Assuming, then, that the plaintiff, in August, 1854, took a valid security upon the boats in the nature of a mortgage, the material inquiry is, whether his claims, secured by the transfer, were satisfied at the time of the alleged refusal to give up the property; or, if not satisfied, then whether the referee erred in awarding to the plaintiff damages in the sum of $8,400— that being the value of the boats at the time of the alleged conversion.
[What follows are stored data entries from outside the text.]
(** ** The theorems at work on the small world *)

Lemma classify_443_https_iff_witness :
  option_map rule_keyword (first_matching_rule "HTTP/1.1 200 OK")
  = Some "http"
  /\ get_service_name 443 "HTTP/1.1 200 OK" = "https"
  /\ get_service_name 8080 "HTTP/1.1 200 OK" = "http".
Proof.
  split; [reflexivity|]. split.
  - apply (proj2 (classify_443_https_iff "HTTP/1.1 200 OK") 443). reflexivity.
  - apply (proj2 (classify_443_https_iff "HTTP/1.1 200 OK") 8080). reflexivity.
Defined.

Lemma detect_changes_events_witness :
  dict_wf snapshot_before /\ dict_wf snapshot_after
  /\ let result :=
       fst (detect_changes web_host snapshot_before snapshot_after "10.0.0.1"
              watching) in
     List.length (events_at Opened 443 result) = 1%nat
     /\ List.length (events_at Closed 80 result) = 1%nat
     /\ List.length (events_at ServiceChanged 22 result) = 1%nat
     /\ forall c, In c result -> change_port c <> 8080.
Proof.
  assert (Hb : dict_wf snapshot_before) by (apply distinctb_nodup; reflexivity).
  assert (Ha : dict_wf snapshot_after) by (apply distinctb_nodup; reflexivity).
  split; [exact Hb|]. split; [exact Ha|].
  destruct (detect_changes_events web_host snapshot_before snapshot_after
              "10.0.0.1" watching Hb Ha) as [Hcount [_ Hsame]].
  intro result. split; [|split; [|split]].
  - exact (proj1 (Hcount 443)).
  - exact (proj1 (proj2 (Hcount 80))).
  - exact (proj2 (proj2 (Hcount 22))).
  - apply (Hsame 8080 (mkPortInfo "http-proxy" "" "T0")
             (mkPortInfo "http-proxy" "Squid" "T9")); reflexivity.
Defined.

Lemma detect_changes_same_witness :
  dict_wf (web_snapshot "T0")
  /\ detect_changes web_host (web_snapshot "T0") (web_snapshot "T0")
       "10.0.0.1" watching
     = ([], watching).
Proof.
  assert (H : dict_wf (web_snapshot "T0"))
    by (apply distinctb_nodup; reflexivity).
  split; [exact H|].
  apply (detect_changes_same web_host (web_snapshot "T0") "10.0.0.1"
           watching H).
Defined.

Lemma probe_failures_contained_witness :
  0 < max_workers (config watching)
  /\ scan_port dns_failure 2 = Ok (false, "")
  /\ exists snapshot st',
       scan_ports flaky_host "10.0.0.1" (Some [22; 80; 443]) watching
       = (Ok snapshot, st')
       /\ dict_mem Z.eqb 80 snapshot = true
       /\ dict_mem Z.eqb 22 snapshot = false.
Proof.
  assert (Hpool : 0 < max_workers (config watching)) by reflexivity.
  split; [exact Hpool|].
  destruct (probe_failures_contained flaky_host "10.0.0.1"
              (Some [22; 80; 443]) watching Hpool)
    as [Hprobe [_ [snapshot [st' [Hrun [Hkeys _]]]]]].
  split.
  - destruct (Hprobe dns_failure 2) as [text [Hr Hempty]].
    rewrite Hr. now rewrite (Hempty eq_refl).
  - exists snapshot, st'. split; [exact Hrun|]. split.
    + apply Hkeys. exists 1%nat. split; reflexivity.
    + destruct (dict_mem Z.eqb 22 snapshot) eqn:E; [|reflexivity].
      apply Hkeys in E. destruct E as [i [Hnth Hc]].
      destruct i as [|[|[|i]]]; simpl in Hnth; discriminate.
Defined.

(* ================================================================== *)
(** * Further properties *)

(** ** The log *)

Lemma deque_append_spec {A} (n : nat) (d : list A) (x : A) :
  (0 < n)%nat ->
  deque_append n d x = (skipn (S (List.length d) - n) d ++ [x])%list
  /\ List.length (deque_append n d x) = Nat.min (S (List.length d)) n.
Proof.
  intro Hn. unfold deque_append.
  rewrite length_app. cbn [List.length]. rewrite Nat.add_1_r. split.
  - rewrite skipn_app.
    replace (S (List.length d) - n - List.length d)%nat with 0%nat by lia.
    reflexivity.
  - rewrite length_skipn, length_app. cbn [List.length]. lia.
Qed.
(** * Compound-growth calculation engine of the S&P 500 interest calculator

    Shallow embedding of the five engine functions of the calculator
    ([calculateFutureValue], [calculateRequiredInvestment],
    [calculateProjections], [calculateYearsToMilestone] and
    [calculateInvestmentMetrics]) together with the properties the
    specification states about them.

    Numbers.  Every value of the source is a JavaScript [number].  The main
    development interprets a [number] as an exact rational extended with the
    three special values of IEEE arithmetic ([Infinity], [-Infinity], [NaN]):
    the arithmetic operators follow the IEEE rules for the special values
    (0/0 is [NaN], x/0 is an infinity, 0 * Infinity is [NaN], every comparison
    with [NaN] is false), while finite results are exact, that is, the
    rounding of binary64 and the sign of zero are abstracted away.  Where the
    behaviour of the source depends on binary64 rounding itself (the counter
    of the required-rate loop), the same code is also evaluated on Rocq's
    primitive binary64 floats in [Module Binary64].

    What the exact model does not show: a finite result never rounds, so
    [1 + monthlyRate] never collapses to 1, no product overflows to
    [Infinity] and [rate / 100 / 12] never underflows to 0.  Properties that
    rest on the paths through the special values, on the loops, on comparisons
    or on the array read do not depend on this and are properties of the
    source as it runs.  Properties that rest on the algebra of the closed
    formula (identities, monotonicity, the round trip) are marked "in exact
    arithmetic": they describe the function the source computes up to the
    rounding of binary64, not its last digits.

    Integer-valued variables of the source (month counters, the bounds of the
    bisection, array lengths) are integers of type [Z]. *)

From Stdlib Require Import ZArith QArith Qround Qpower List Lia Lqa Bool.
From Stdlib Require Import PrimFloat.
Import ListNotations.

Set Implicit Arguments.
*505 In pursuing this inquiry, it becomes necessary to notice the history of the steamboat Boston, which the plaintiff also held as security for the same demand in the manner presently to be mentioned. It appears that, in or before March, 1852, one French, a British subject, and the agent of the company at Ogdensburgh, purchased the British vessel Boston for the use of the company. He paid part of the purchase money, and for the balance drew his four drafts on the company, payable at different times, which were accepted by the company and indorsed by one Horton. The vessel, upon this purchase, was transferred to French, and was registered in his name. It was designed, however, for the service of the company on the river St. Lawrence and Lake Ontario, and it was used accordingly. The said drafts would all mature prior to July, 1854, and the company was bound to pay them according to its acceptances. They had reimbursed to French the money which he paid down on the purchase. The boat was, in fact, bought wholly for the benefit of the company, and French executed a declaration of trust in its favor accordingly.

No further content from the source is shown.